INTRODUCTION
Otitis media with effusion (OME) is a chronic otitis media with inflammatory effusion in the middle ear. Inflammation causes a thickening of the mucosa within the middle ear cleft which, by modifying the gas exchange capacities, is responsible for a decrease in the partial pressure of oxygen facilitating the retraction of the tympanic membrane (TM) (1). In children, inflammation often arises via an infectious origin by contamination of middle ear cavities via the Eustachian tube.
The diagnosis of OME is clinical, by otoscopy and by tympanometry (2). The exact incidence of OME is unknown, due to the nature of the disease which can be asymptomatic. However, it is thought to be up to 50% children under 12 months of age and 60% children at the age of 2 years. A study conducted with systematic screening of children aged 1 to 4 years suggests a prevalence between 15 and 40% (3).
OME can lead to structural changes in the TM (4)(17). Tympanosclerosis plaques are classic and not dangerous, but atrophy of the eardrum can lead to retraction pockets, and then into more significant disease such as cholesteatoma or chronic adhesive otitis media (5) (6). In otoscopy, atrophy appears as a thin, partially or totally transparent eardrum (8). Histologically, the atrophy of the pars tensa is explained by the destruction of type IV collagen fibers of the lamina propria (7), and it has been suggested that the activity of matrix metalloproteinase are involved in destruction of tympanic membrane fibrous layer (9).
An increase in matrix metalloproteinase (MMP) activity may be present in OME. MMPs are a multigenic family (25 members and 7 different classes) of zinc-dependent, secretory or membrane enzymes. They control the activity of extracellular matrix proteins by proteolytic cleavage. Their targets include membrane-bound or soluble molecules involved in the transmission of intercellular signals such as cytokines, chemokines, trophic factors, adherence proteins and different receptors. Correlation has been demonstrated between significant activity of MMP-2 and 9 (gelatinases), MMP-3 (stromelysin 1) and 7 (matrilysin 1) and MMP-8 (collagenase-2) and the viscosity of the effusion (7) (10) (11) (12). Each MMP is specific to one or more component of the extracellular matrix (13). Gelatinases (MMP-2, MMP-9) are the fourth class of MMPs, and their proteolytic activity is directed against denatured interstitial collagen (gelatin) and type IV and V collagens of basal membranes. MMP-9 (gelatinase-B) expression is low or absent in normal tissues and limited to monocytes and macrophages. MMP-7 (matrilysin-1) is part of the matrilysin group, and is specifically expressed by tumoral epithelial cells. Its proteolytic spectra are partially divergent but include fibronectin and gelatin.

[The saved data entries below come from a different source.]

#[global] Instance udp_safe : SafeDriver B (PSCUDP B).
Proof.
  refine {| driver_ok := udp_ok; driver_type := udp_type |}.
  - done.
  - by intros s b _ Hb _.
  - done.
  - intros id buf s Hs _ Hl. cbn. pose proof (getSend_wp (u16 id) (ubase s) Hs) as Hg.
    apply wp_bind. unfold on_ubase. apply wp_zoom. eapply wp_mono; [exact Hg| |].
    + intros k b [[Hb _ Hgr] [_ Hk]]. set (s1 := set_ubase b s).
      eapply wp_mono; [apply (udp_bytes_wp k buf s1); done|intros [] s2 Hf|intros s2 Hf];
        (split; [exact (tx_kept_ok _ _ Hf Hb)|split; [|done]; etrans; [exact Hgr|exact (tx_kept_grown _ _ Hf)]]).
    + intros b [Hb _ Hgr]. by split.
  - intros k buf s Hs _ Hk Hl. apply udp_call_ok; [done|]. by apply udp_bytes_wp.
  - intros k d s Hs Hk (Hb & Hw & Hl). apply udp_call_ok; [done|]. cbn. unfold queueSend_block.
    pose proof (zlen_nonneg (contents d)). rewrite dbuffer_size_contents in *.
    apply wp_bind. rewrite wrapU_small by lia.
    eapply wp_mono; [apply udp_header_wp; [done|lia]| |done]. intros [] s1 [Eb Es].
    apply wp_bind, wp_get, wp_bind, wp_assert; [rewrite Es; apply Z.eqb_refl|].
    unfold dbuffer_copyout, dbuffer_copyout_shape. rewrite dbuffer_size_contents.
    assert (Hfill : ∀ bytes, wp (fill_packet bytes ;;; mark_queued k) (λ _, udp_frame s) (udp_frame s) s1).
    { intros bytes. eapply wp_mono; [apply fill_then_mark|intros [] s2|intros s2]; unfold udp_frame; by rewrite Eb. }
    destruct (zlen (contents d)) eqn:Ez; [apply Hfill| |lia]. rewrite <-Ez in *.
    case_if; [apply Hfill|]. rewrite Z.add_0_r, wrapU_small by lia.
    destruct (Z.eqb_spec (zlen (contents d)) 0); [lia|]. apply Hfill.
  - intros s Hs. apply udp_call_ok; [done|]. cbn. unfold flushSend. apply wp_bind, wp_get.
    case_if; [by apply wp_ret|]. case_if; [by apply wp_throw|].
    apply wp_bind, wp_modify, wp_bind, wp_modify, wp_bind. unfold on_ubase. apply wp_zoom, wp_modify.
    assert (Hk : udp_frame s (set_ubase (set_send_blocks (set_queued false <$> send_blocks (ubase s)) (ubase s))
        (set_sendbuf [] (set_txbuf (txbuf s ++ sendbuf s) s)))) by apply tx_kept_unmark.
    unfold add_tx_event. case_if; [by apply wp_throw|]. unfold on_ubase. apply wp_zoom, wp_modify.
    destruct Hk as [Hr Hsd]. by split.
  - intros s Hs. by apply wp_ret.
Defined.
End udp.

In tissues, the proteolytic activity of MMPs is controlled by four inhibitors called TIMPs (tissue inhibitors of metalloproteinases) (14). TIMPs (TIMP-1 to TIMP-4) are endogenous inhibitors of activated MMPs. The MMP/TIMP system controls the cell-cell and cell-matrix interactions involved in many physiological processes, including proliferation, differentiation, migration and cell death. TIMP-2 works as an MMP inhibitor but also as an activator since it inhibits the active form of MMPs and activates proMMPs. Thanks to their C-terminal domain, there is a specificity between MMP and TIMP types, TIMP-2 is an inhibitor that binds specifically to MMP-2.
In France, insertion of VT is the second most frequent ENT surgery procedure after tonsillectomies and/or adenoidectomies. This surgery is indicated for auditory and/or infectious reasons and/or OME complicated with TM atrophy with posterior mesotympanic retraction (2). Studies are inconclusive about the effectiveness of VTs on the development of tympanic atrophy (15) (16). The inter-individual variability of the lytic activity of OME liquids, both in its composition and/or enzymatic concentration, could explain the difficulty to statistically demonstrate the efficacy of VT in preventing the development of atrophy.
The purpose of this study was to assess a correlation between the presence of eardrum atrophy and the level of MMP-2, MMP-9, MMP-7, TIMP-2 in OME effusion. The secondary objective was to determine if there is a relationship between the level of MMPs and TIMP-2 and the patient’s age, gender, history of VT insertion, thickness of the glue (mucous or serous), and hearing loss.